#### AIM OF THE EXERCISE
Copy out word for word the line with "Replacements.v" and the lines that follow it in the listing below, up to the final one.

======

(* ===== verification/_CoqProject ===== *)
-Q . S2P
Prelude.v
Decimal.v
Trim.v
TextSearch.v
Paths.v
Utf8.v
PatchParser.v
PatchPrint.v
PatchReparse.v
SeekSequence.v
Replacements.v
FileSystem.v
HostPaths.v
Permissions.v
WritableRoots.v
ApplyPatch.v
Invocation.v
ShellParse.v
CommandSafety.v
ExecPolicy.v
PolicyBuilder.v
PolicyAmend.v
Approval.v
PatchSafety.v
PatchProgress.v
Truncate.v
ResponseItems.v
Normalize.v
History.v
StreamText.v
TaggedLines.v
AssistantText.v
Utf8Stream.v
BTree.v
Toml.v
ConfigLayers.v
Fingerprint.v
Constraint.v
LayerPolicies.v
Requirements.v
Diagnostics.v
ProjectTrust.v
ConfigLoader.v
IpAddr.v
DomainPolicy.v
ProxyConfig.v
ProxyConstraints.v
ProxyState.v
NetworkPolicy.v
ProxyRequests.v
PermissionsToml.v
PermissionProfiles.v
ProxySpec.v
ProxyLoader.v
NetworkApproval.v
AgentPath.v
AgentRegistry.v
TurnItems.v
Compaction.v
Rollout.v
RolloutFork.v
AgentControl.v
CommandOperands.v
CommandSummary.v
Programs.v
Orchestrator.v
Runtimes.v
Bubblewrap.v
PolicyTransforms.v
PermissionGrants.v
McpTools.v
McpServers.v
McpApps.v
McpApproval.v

======

#### OUTPUT
Replacements.v
FileSystem.v
HostPaths.v
Permissions.v
WritableRoots.v
ApplyPatch.v
Invocation.v
ShellParse.v
CommandSafety.v
ExecPolicy.v
PolicyBuilder.v
PolicyAmend.v
Approval.v
PatchSafety.v
PatchProgress.v
Truncate.v
ResponseItems.v
Normalize.v
History.v
StreamText.v
TaggedLines.v
AssistantText.v
Utf8Stream.v
BTree.v
Toml.v
ConfigLayers.v
Fingerprint.v
Constraint.v
LayerPolicies.v
Requirements.v
Diagnostics.v
ProjectTrust.v
ConfigLoader.v
IpAddr.v
DomainPolicy.v
ProxyConfig.v
ProxyConstraints.v
ProxyState.v
NetworkPolicy.v
ProxyRequests.v
PermissionsToml.v
PermissionProfiles.v
ProxySpec.v
ProxyLoader.v
NetworkApproval.v
AgentPath.v
AgentRegistry.v
TurnItems.v
Compaction.v
Rollout.v
RolloutFork.v
AgentControl.v
CommandOperands.v
CommandSummary.v
Programs.v
Orchestrator.v
Runtimes.v
Bubblewrap.v
PolicyTransforms.v
PermissionGrants.v
McpTools.v
McpServers.v
McpApps.v
McpApproval.v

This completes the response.